Our commercial and operational activities may constrain our liquidity or require excessive levels of financial support.
Many of our commercial counterparties require us to provide credit support in the form of guarantees, LCs, security interests, netting arrangements, and (or) cash collateral. Because we are required to collateralize hedges that settle in future delivery periods, but do not receive settlements for electric generation until delivery, collateral requirements could result in periods of lower available liquidity. Furthermore, significant movements in market prices may require us to provide cash collateral or LCs in very large amounts (for instance, as happened prior to the Restructuring). The effectiveness of our commercial strategy may be dependent on the amount of collateral available to support our hedging arrangements, and these collateral requirements may be greater than we anticipate or are able to meet. Without sufficient working capital or borrowing capacity, we may not be successful in managing market and price risks. Our ability to increase liquidity could be limited by the terms of our debt or other agreements, unwillingness of financing sources to extend us credit or other capital, overall financial market conditions, or other factors. As a result, we could be required to liquidate commercial positions at significant losses to mitigate collateral requirements.

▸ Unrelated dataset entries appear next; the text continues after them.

(** C2.  When no listed artifact has the requested name, [get_artifact]
    returns (does not raise) the error descriptor whose "available" entry
    is the list of all artifact names of the listing, in listing order. *)
Theorem get_artifact_name_miss run_id artifact_name items names :
  list_artifacts U self run_id = Ok items ->
  Forall2 (fun a n => py_getitem a "name" = Ok n) items names ->
  Forall (fun n => py_eq_str n artifact_name = false) names ->
  exists descriptor,
    get_artifact U self run_id artifact_name = Ok descriptor /\
    py_getitem descriptor "available" = Ok (JArr names) /\
    py_getitem descriptor "error"
      = Ok (JStr ("Artifact '" ++ artifact_name ++ "' not found")).
Proof.
  intros Hl Hnames Hmiss. exists (not_found artifact_name names).
  split; [|split; reflexivity].
  unfold get_artifact. rewrite Hl; simpl.
  now rewrite (scan_artifacts_miss _ _ _ Hnames Hmiss []).
Qed.

(** C3 (as amended).  Let the bundle have an entry whose base filename,
    the directory path ignored, starts with "cast-impact-analysis", and
    take the first such entry in listing order.  When the payload decodes
    to a mapping and the entry can be read and decoded, the result has the
    text of that entry under "cast_impact_analysis" and every other field
    of the payload unchanged.  When reading or decoding the entry raises,
    the failure is swallowed and the payload is returned as decoded; so is
    a payload that is not a mapping, the failed assignment being swallowed
    as well. *)
Theorem get_artifact_merges_cast_impact
        run_id artifact_name zf jname content v pre mname post :
  serves_bundle U self run_id artifact_name zf ->
  select_json_entry (namelist zf) = Some jname ->
  zf_read zf jname = Ok content ->
  json_loads U content = Ok v ->
  namelist zf = (pre ++ mname :: post)%list ->
  Forall (fun n => ~ cast_impact_by_spec n) pre ->
  cast_impact_by_spec mname ->
  match (raw <- zf_read zf mname ;; decode_utf8_replace U raw), v with
  | Ok text, JObj fields =>
      exists merged,
        get_artifact U self run_id artifact_name = Ok (JObj merged) /\
        assoc_get "cast_impact_analysis" merged = Some (JStr text) /\
        forall k, k <> "cast_impact_analysis" ->
                  assoc_get k merged = assoc_get k fields
  | _, _ => get_artifact U self run_id artifact_name = Ok v
  end.
Proof.
  intros Hb Hsel Hread Hparse Hnames Hpre Hm.
  assert (Hmd : find is_cast_impact (namelist zf) = Some mname).
  { rewrite Hnames.
    now apply (find_first_split _ cast_impact_by_spec _ _ _ is_cast_impact_spec). }
  rewrite (get_artifact_of_bundle _ _ _ Hb). unfold extract_json.
  rewrite Hsel. unfold load_entry. rewrite Hread; simpl. rewrite Hparse; simpl.
  unfold _merge_cast_impact. rewrite Hmd.
  destruct (zf_read zf mname) as [raw|e]; simpl; [|reflexivity].
  destruct (decode_utf8_replace U raw) as [text|e]; simpl; [|reflexivity].
  destruct v; try reflexivity.
  eexists; split; [reflexivity|]. split.
  - apply assoc_get_set_same.
  - intros k Hk. now apply assoc_get_set_other.
Qed.
(** * code-diagram-creator: the LLM and Mermaid services

    A shallow embedding of [app/services/llm_service.py] and
    [app/services/mermaid_service.py], and the properties of the two
    request handlers: the completion dispatcher [complete_text] with its two
    vendor paths, the prompt flattening [format_anthropic_prompt], the
    configuration lookup [get_llm_by_id] and the diagram renderer
    [create_mermaid_diagram].

    Python values are modelled as follows.
    - [str] is a [string] holding the UTF-8 encoding of the text, so that
      [str.encode()] is the identity and [bytes.decode()] is a validity
      check; [bytes] is a [string] of arbitrary bytes.  (A [str] with a lone
      surrogate has no UTF-8 encoding and is outside the model.)
    - [dict[str, str]] is a [gmap string string]; a dict whose iteration
      order matters is an association list.
    - a call either returns a value or raises: [outcome]; code that also
      changes the world threads a state: [M]. *)

From Stdlib Require Import ZArith NArith Ascii String List.
From stdpp Require Import base option list gmap strings.

Open Scope string_scope.
Open Scope list_scope.
Open Scope stdpp_scope.

(** ** The Python runtime: exceptions, outcomes, state *)

Module Py.

(** The exception classes the two services name or can meet. *)
Inductive exn_class : Type :=
  | BaseException
  | Exception
  | KeyboardInterrupt
  | LookupError
  | KeyError
  | ValueError
  | UnicodeError
  | UnicodeDecodeError
  | OSError
  | FileNotFoundError
  | FileExistsError
  | SubprocessError
  | OpenAIError              (* openai.OpenAIError *)
  | LLMException             (* llm_service.py *)
  | OpenAIException          (* llm_service.py *)
  | AnthropicException       (* llm_service.py *)
  | MermaidCliError          (* mermaid_service.py *)
  | MermaidUnexpectedError   (* mermaid_service.py *)
  | OtherException (name : string). (* any other direct subclass of Exception *)

#[global] Instance exn_class_eq_dec : EqDecision exn_class.
Proof. solve_decision. Defined.

(** The proper ancestors of a class, nearest first. *)
Definition bases (c : exn_class) : list exn_class :=
  match c with
  | BaseException => []
  | Exception | KeyboardInterrupt => [BaseException]
  | KeyError => [LookupError; Exception; BaseException]
  | UnicodeError => [ValueError; Exception; BaseException]
  | UnicodeDecodeError => [UnicodeError; ValueError; Exception; BaseException]
  | FileNotFoundError | FileExistsError =>
      [OSError; Exception; BaseException]
  | LookupError | ValueError | OSError | SubprocessError | OpenAIError
  | LLMException | OpenAIException | AnthropicException
  | MermaidCliError | MermaidUnexpectedError | OtherException _ =>
      [Exception; BaseException]
  end.

Definition issubclass (c d : exn_class) : bool :=
  bool_decide (c = d) || bool_decide (d ∈ bases c).

(** An exception object.  [Exn] carries the class, [str(e)] and the
    [__cause__] set by [raise ... from].  [subprocess.CalledProcessError]
    is the one exception whose attributes the code reads, so it has a
    constructor of its own. *)
#[warnings="-register-all"]
Inductive exn : Type :=
  | Exn (cls : exn_class) (message : string) (cause : option exn)
  | CalledProcessError (returncode : Z) (cmd : list string)
                       (output stderr : string).

(** [except c as err: ... {err} ...], for a class [c] that is no ancestor
    of CalledProcessError: [str(err)] when [e] is an instance of [c]. *)
Definition caught_as (c : exn_class) (e : exn) : option string :=
  match e with
  | Exn cls m _ => if issubclass cls c then Some m else None
  | CalledProcessError _ _ _ _ => None
  end.

Inductive outcome (A : Type) : Type :=
  | Returned (a : A)
  | Raised (e : exn).
Arguments Returned {A} a.
Arguments Raised {A} e.

Definition is_returned {A} (o : outcome A) : bool :=
  match o with Returned _ => true | Raised _ => false end.

#[global] Instance outcome_ret : MRet outcome := λ A a, Returned a.
#[global] Instance outcome_bind : MBind outcome := λ A B f o,
  match o with
  | Returned a => f a
  | Raised e => Raised e
  end.

(** A computation over a world of type [S] that tells what it does to the
    outside as events of type [E]; the world and the events survive a
    raise. *)
Definition M (S E A : Type) : Type := S → outcome A * S * list E.

#[global] Instance M_ret {S E} : MRet (M S E) := λ A a σ, (Returned a, σ, []).
#[global] Instance M_bind {S E} : MBind (M S E) := λ A B f m σ,
  match m σ with
  | (Returned a, σ1, evs1) =>
      let '(r, σ2, evs2) := f a σ1 in (r, σ2, evs1 ++ evs2)
  | (Raised e, σ1, evs1) => (Raised e, σ1, evs1)
  end.

Definition raise {S E A} (e : exn) : M S E A := λ σ, (Raised e, σ, []).
Definition lift {S E A} (o : outcome A) : M S E A := λ σ, (o, σ, []).
Definition emit {S E} (ev : E) : M S E unit := λ σ, (Returned tt, σ, [ev]).

(** [try: m except ...: h]: the handler sees every exception of the body
    and re-raises the ones no clause matches. *)
Definition try_except {S E A} (m : M S E A) (h : exn → M S E A) : M S E A :=
  λ σ,
  match m σ with
  | (Returned a, σ1, evs1) => (Returned a, σ1, evs1)
  | (Raised e, σ1, evs1) =>
      let '(r, σ2, evs2) := h e σ1 in (r, σ2, evs1 ++ evs2)
  end.

(** [repr] of a key that holds no quote and no escape, as the three keys
    the services look up do. *)
Definition repr (key : string) : string := "'" +:+ key +:+ "'".

(** [d[key]] *)
Definition getitem (d : gmap string string) (key : string) : outcome string :=
  match d !! key with
  | Some v => Returned v
  | None => Raised (Exn KeyError (repr key) None)
  end.

(** *** UTF-8, the codec of [bytes.decode()] *)

Definition between (lo hi b : N) : bool := ((lo <=? b) && (b <=? hi))%N.
Definition continuation (b : N) : bool := between 128 191 b.

(** Well-formed UTF-8 (RFC 3629): no overlong form, no surrogate, nothing
    above U+10FFFF; what the strict decoder accepts. *)
Fixpoint utf8_wf (bs : list N) : bool :=
  match bs with
  | [] => true
  | b0 :: rest =>
      if (b0 <=? 127)%N then utf8_wf rest
      else if between 194 223 b0 then
        match rest with
        | b1 :: rest1 => continuation b1 && utf8_wf rest1
        | _ => false
        end
      else if between 224 239 b0 then
        match rest with
        | b1 :: b2 :: rest2 =>
            (if (b0 =? 224)%N then between 160 191 b1
             else if (b0 =? 237)%N then between 128 159 b1
             else continuation b1)
            && continuation b2 && utf8_wf rest2
        | _ => false
        end
      else if between 240 244 b0 then
        match rest with
        | b1 :: b2 :: b3 :: rest3 =>
            (if (b0 =? 240)%N then between 144 191 b1
             else if (b0 =? 244)%N then between 128 143 b1
             else continuation b1)
            && continuation b2 && continuation b3 && utf8_wf rest3
        | _ => false
        end
      else false
  end.

Definition byte_values (b : string) : list N :=
  map N_of_ascii (list_ascii_of_string b).

(** [b.decode()]: the text, or UnicodeDecodeError.  The model keeps the
    class of the error and the codec name, not CPython's position report. *)
Definition decode (b : string) : outcome string :=
  if utf8_wf (byte_values b) then Returned b
  else Raised (Exn UnicodeDecodeError "'utf-8' codec can't decode bytes" None).
Lemma band_hard_seek (c t : Q) :
  5000 < driftMs c t -> calculateSyncAction cfg c t true = hard_seek t.
Proof.
  intros H. rewrite calculateSyncAction_playing. cbv zeta.
  rewrite Qltb_ge by lra.
  unfold cfg; cbn [largeDriftThreshold DEFAULT_SYNC_CONFIG].
  rewrite (Qltb_lt _ _ H). reflexivity.
Qed.

Lemma band_smooth_seek (c t : Q) :
  1500 < driftMs c t -> driftMs c t <= 5000 ->
  calculateSyncAction cfg c t true =
  smooth_seek t (Qmin 400 (Double.div (driftMs c t) 4)).
Proof.
  intros Hlo Hhi. rewrite calculateSyncAction_playing. cbv zeta.
  rewrite Qltb_ge by lra.
  unfold cfg;
    cbn [largeDriftThreshold mediumDriftThreshold DEFAULT_SYNC_CONFIG].
  rewrite (Qltb_ge _ _ Hhi), (Qltb_lt _ _ Hlo). reflexivity.
Qed.

Lemma band_adjust_speed (c t : Q) :
  300 < driftMs c t -> driftMs c t <= 1500 ->
  calculateSyncAction cfg c t true =
  adjust_speed
    (if Qltb 0 (Double.sub t c)
     then Qmin (maxPlaybackRate cfg)
               (Double.add 1 (scaled (driftMs c t) (correctionFactor cfg)))
     else Qmax (minPlaybackRate cfg)
               (Double.sub 1 (scaled (driftMs c t) (correctionFactor cfg)))).
Proof.
  intros Hlo Hhi. rewrite calculateSyncAction_playing. cbv zeta.
  rewrite Qltb_ge by lra.
  unfold cfg at 1 2 3;
    cbn [largeDriftThreshold mediumDriftThreshold smallDriftThreshold
         DEFAULT_SYNC_CONFIG].
  rewrite (Qltb_ge 5000) by lra.
  rewrite (Qltb_ge _ _ Hhi), (Qltb_lt _ _ Hlo). reflexivity.
Qed.

Lemma band_micro_adjust (c t : Q) :
  30 <= driftMs c t -> driftMs c t <= 300 ->
  calculateSyncAction cfg c t true =
  adjust_speed
    (if Qltb 0 (Double.sub t c)
     then Qmin (Double.round (105 # 100))
               (Double.add 1 (scaled (driftMs c t) (Double.round (15 # 100))))
     else Qmax (Double.round (95 # 100))
               (Double.sub 1 (scaled (driftMs c t) (Double.round (15 # 100))))).
Proof.
  intros Hlo Hhi. rewrite calculateSyncAction_playing. cbv zeta.
  rewrite (Qltb_ge _ _ Hlo).
  unfold cfg;
    cbn [largeDriftThreshold mediumDriftThreshold smallDriftThreshold
         DEFAULT_SYNC_CONFIG].
  rewrite (Qltb_ge 5000), (Qltb_ge 1500) by lra.
  rewrite (Qltb_ge _ _ Hhi). reflexivity.
Qed.

(** The rate of the default configuration above 300 ms. *)
Lemma default_rate (d : Q) (behind : bool) :
  30 <= d ->
  let rate := if behind
              then Qmin (maxPlaybackRate cfg)
                        (Double.add 1 (scaled d (correctionFactor cfg)))
              else Qmax (minPlaybackRate cfg)
                        (Double.sub 1 (scaled d (correctionFactor cfg))) in
  minPlaybackRate cfg <= rate /\ rate <= maxPlaybackRate cfg /\
  (if behind then 1 < rate else rate < 1).
Proof.
  intro Hd.
  apply rate_sign_and_bounds; try exact Hd;
    first [ vm_compute; reflexivity | vm_compute; discriminate ].
Qed.

(** The rate of the fine correction. *)
Lemma micro_rate (d : Q) (behind : bool) :
  30 <= d ->
  let rate := if behind
              then Qmin (Double.round (105 # 100))
                        (Double.add 1 (scaled d (Double.round (15 # 100))))
              else Qmax (Double.round (95 # 100))
                        (Double.sub 1 (scaled d (Double.round (15 # 100)))) in
  Double.round (95 # 100) <= rate /\ rate <= Double.round (105 # 100) /\
  (if behind then 1 < rate else rate < 1).
Proof.
  intro Hd.
  apply rate_sign_and_bounds; try exact Hd;
    first [ vm_compute; reflexivity | vm_compute; discriminate ].
Qed.

(** C1, as the code has it.  Let [d] be the double the code computes for
    [Math.abs(targetTime - currentTime) * 1000].  With the default
    configuration, [calculateSyncAction] while playing returns [none] when
    [d < 30]; [adjust_speed] with [|rate - 1| <= 0.05] when [30 <= d < 300];
    [adjust_speed] with [minPlaybackRate <= rate <= maxPlaybackRate] (the
    doubles 0.9 and 1.1) when [300 <= d <= 1500]; [smooth_seek] to the target
    with a duration of at most 400 ms when [1500 < d <= 5000]; [hard_seek] to
    the target when [d > 5000].  Whenever [adjust_speed] is returned,
    [rate - 1] has the sign of [targetTime - currentTime]. *)
Theorem calculateSyncAction_bands (c t : Q) :
  let d := driftMs c t in
  let a := calculateSyncAction DEFAULT_SYNC_CONFIG c t true in
  (d < 30 -> a = none) /\
  (30 <= d /\ d < 300 ->
   exists rate, a = adjust_speed rate /\ Qabs (rate - 1) <= 5 # 100) /\
  (300 <= d /\ d <= 1500 ->
   exists rate, a = adjust_speed rate /\
                minPlaybackRate DEFAULT_SYNC_CONFIG <= rate /\
                rate <= maxPlaybackRate DEFAULT_SYNC_CONFIG) /\
  (1500 < d /\ d <= 5000 ->
   exists duration, a = smooth_seek t duration /\ duration <= 400) /\
  (5000 < d -> a = hard_seek t) /\
  (forall rate, a = adjust_speed rate ->
   (0 < t - c /\ 0 < rate - 1) \/ (t - c < 0 /\ rate - 1 < 0)).
Proof.
  intros d a. subst d a. fold cfg.
  split; [apply band_none |].
  split.
  { intros [Hlo Hhi]. eexists. split; [apply band_micro_adjust; lra |].
    destruct (micro_rate_within (driftMs c t) (Qltb 0 (Double.sub t c))
                Hlo ltac:(lra)) as [H1 H2].
    apply Qabs_Qle_condition. split; lra. }
  split.
  { intros [Hlo Hhi].
    destruct (Qlt_le_dec 300 (driftMs c t)) as [Hgt | Hle].
    - eexists. split; [apply band_adjust_speed; lra |].
      destruct (default_rate (driftMs c t) (Qltb 0 (Double.sub t c)) ltac:(lra))
        as (H1 & H2 & _).
      split; assumption.
    - eexists. split; [apply band_micro_adjust; lra |].
      destruct (micro_rate_within (driftMs c t) (Qltb 0 (Double.sub t c))
                  ltac:(lra) Hle) as [H1 H2].
      assert (minPlaybackRate cfg <= 95 # 100) as Hmin by (vm_compute; discriminate).
      assert (105 # 100 <= maxPlaybackRate cfg) as Hmax by (vm_compute; discriminate).
      split; lra. }
  split.
  { intros [Hlo Hhi]. eexists. split; [apply band_smooth_seek; lra |].
    apply Q.le_min_l. }
  split; [apply band_hard_seek |].
  intros rate Ha.
  destruct (Qlt_le_dec (driftMs c t) 30) as [H30 | H30].
  { rewrite band_none in Ha by assumption. discriminate. }
  destruct (drift_sign c t H30) as (Hbehind & Hahead & Hne).
  assert (forall r : Q,
            (if Qltb 0 (Double.sub t c) then 1 < r else r < 1) ->
            (0 < t - c /\ 0 < r - 1) \/ (t - c < 0 /\ r - 1 < 0)) as Hside.
  { intros r Hr.
    destruct (Q_dec (t - c) 0) as [[Hneg | Hpos] | Hzero]; [| | contradiction].
    - rewrite (Hahead Hneg) in Hr. right. split; lra.
    - rewrite (Hbehind Hpos) in Hr. left. split; lra. }
  destruct (Qlt_le_dec 5000 (driftMs c t)) as [H5000 | H5000].
  { rewrite band_hard_seek in Ha by assumption. discriminate. }
  destruct (Qlt_le_dec 1500 (driftMs c t)) as [H1500 | H1500].
  { rewrite band_smooth_seek in Ha by assumption. discriminate. }
  destruct (Qlt_le_dec 300 (driftMs c t)) as [H300 | H300].
  - rewrite band_adjust_speed in Ha by assumption.
    injection Ha as <-. apply Hside.
    apply (default_rate (driftMs c t) (Qltb 0 (Double.sub t c)) H30).
  - rewrite band_micro_adjust in Ha by assumption.
    injection Ha as <-. apply Hside.
    apply (micro_rate (driftMs c t) (Qltb 0 (Double.sub t c)) H30).
Qed.

(** An instance in each band, on doubles: 20 ms, 150 ms, 500 ms, 3 s and
    10 s behind a position of 10 s. *)
Lemma calculateSyncAction_bands_witness :
  calculateSyncAction DEFAULT_SYNC_CONFIG 10 (Double.round (1002 # 100)) true = none /\
  (exists rate,
     calculateSyncAction DEFAULT_SYNC_CONFIG 10 (Double.round (1015 # 100)) true
     = adjust_speed rate /\ Qabs (rate - 1) <= 5 # 100) /\
  (exists rate,
     calculateSyncAction DEFAULT_SYNC_CONFIG 10 (Double.round (105 # 10)) true
     = adjust_speed rate /\
     minPlaybackRate DEFAULT_SYNC_CONFIG <= rate /\
     rate <= maxPlaybackRate DEFAULT_SYNC_CONFIG) /\
  (exists duration, calculateSyncAction DEFAULT_SYNC_CONFIG 10 13 true
                    = smooth_seek 13 duration /\ duration <= 400) /\
  calculateSyncAction DEFAULT_SYNC_CONFIG 10 20 true = hard_seek 20.
Proof.
  split; [| split; [| split; [| split]]].
  - apply (proj1 (calculateSyncAction_bands 10 (Double.round (1002 # 100)))).
    vm_compute. reflexivity.
  - apply (proj1 (proj2 (calculateSyncAction_bands 10 (Double.round (1015 # 100))))).
    split; vm_compute; [discriminate | reflexivity].
  - apply (proj1 (proj2 (proj2 (calculateSyncAction_bands 10 (Double.round (105 # 10)))))).
    split; vm_compute; discriminate.
  - apply (proj1 (proj2 (proj2 (proj2 (calculateSyncAction_bands 10 13))))).
    split; vm_compute; [reflexivity | discriminate].
  - apply (proj1 (proj2 (proj2 (proj2 (proj2 (calculateSyncAction_bands 10 20)))))).
    vm_compute. reflexivity.
Defined.

(** At the edges the rounding of the product decides: the doubles written
    0.03, 5.03 - 0.03 and 1.51 - 0.01 are not the decimals, yet the computed
    drifts are exactly 30, 5000 and 1500 ms. *)
Example calculateSyncAction_at_the_edges :
  driftMs 0 (Double.round (3 # 100)) = 30 /\
  (exists rate, calculateSyncAction DEFAULT_SYNC_CONFIG
                  0 (Double.round (3 # 100)) true = adjust_speed rate) /\
  driftMs (Double.round (3 # 100)) (Double.round (503 # 100)) = 5000 /\
  (exists duration,
     calculateSyncAction DEFAULT_SYNC_CONFIG
       (Double.round (3 # 100)) (Double.round (503 # 100)) true
     = smooth_seek (Double.round (503 # 100)) duration) /\
  driftMs (Double.round (1 # 100)) (Double.round (151 # 100)) = 1500 /\
  (exists rate, calculateSyncAction DEFAULT_SYNC_CONFIG
                  (Double.round (1 # 100)) (Double.round (151 # 100)) true
                = adjust_speed rate).
Proof.
  repeat split; try (vm_compute; reflexivity); eexists; vm_compute; reflexivity.
Qed.

(** C1 as stated fails at the band edges: the thresholds are compared with
    [>], so a drift of exactly 5000 ms is smoothed, not hard-sought (and a
    drift of exactly 1500 ms is a speed adjustment). *)
Lemma calculateSyncAction_bands_as_stated_fail :
  ~ (forall c t : Q,
       let d := driftMs c t in
       let a := calculateSyncAction DEFAULT_SYNC_CONFIG c t true in
       (d < 30 -> a = none) /\
       (30 <= d /\ d < 300 ->
        exists rate, a = adjust_speed rate /\ Qabs (rate - 1) <= 5 # 100) /\
       (300 <= d /\ d < 1500 ->
        exists rate, a = adjust_speed rate /\
                     minPlaybackRate DEFAULT_SYNC_CONFIG <= rate /\
                     rate <= maxPlaybackRate DEFAULT_SYNC_CONFIG) /\
       (1500 <= d /\ d < 5000 ->
        exists target duration, a = smooth_seek target duration /\ duration <= 400) /\
       (5000 <= d -> exists target, a = hard_seek target) /\
       (forall rate, a = adjust_speed rate ->
        (0 < t - c /\ 0 < rate - 1) \/ (t - c < 0 /\ rate - 1 < 0))).
Proof.
  intros H.
  destruct (H 0 5) as (_ & _ & _ & _ & Hhard & _).
  destruct Hhard as [target Htarget].
  - vm_compute. discriminate.
  - vm_compute in Htarget. discriminate.
Qed.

From time-to-time in the ordinary course of our business, we are also required to provide financial assurance to third parties for the performance of certain obligations. This may include guarantees, stand-by LCs issued by financial institutions, surety bonds issued by insurance or surety companies, and indemnifications. Some of these assurance products may limit our available liquidity by requiring collateralization, reducing available borrowings under our credit facilities, or utilizing available basket capacity under our debt agreements. In addition, surety bond providers generally are under no obligation to provide sureties on commercial terms or at all and, upon certain events, have the right to request additional collateral or require replacement of their bonds by alternate surety providers. Among others, we currently have surety bonds posted to the State of Montana on behalf of our proportional share of remediation and closure activities at Colstrip and LCs posted to AWS to support our obligations under the AWS PPA. Any draw down on these or other financial assurances in an event of default could adversely affect our financial position and liquidity, credit ratings, and compliance with our debt agreements and other contractual obligations.
We are exposed to credit risk, concentrations of credit risk, and counterparty risk from RTOs and ISOs, other customers, commercial counterparties, financial institutions, suppliers, and other parties.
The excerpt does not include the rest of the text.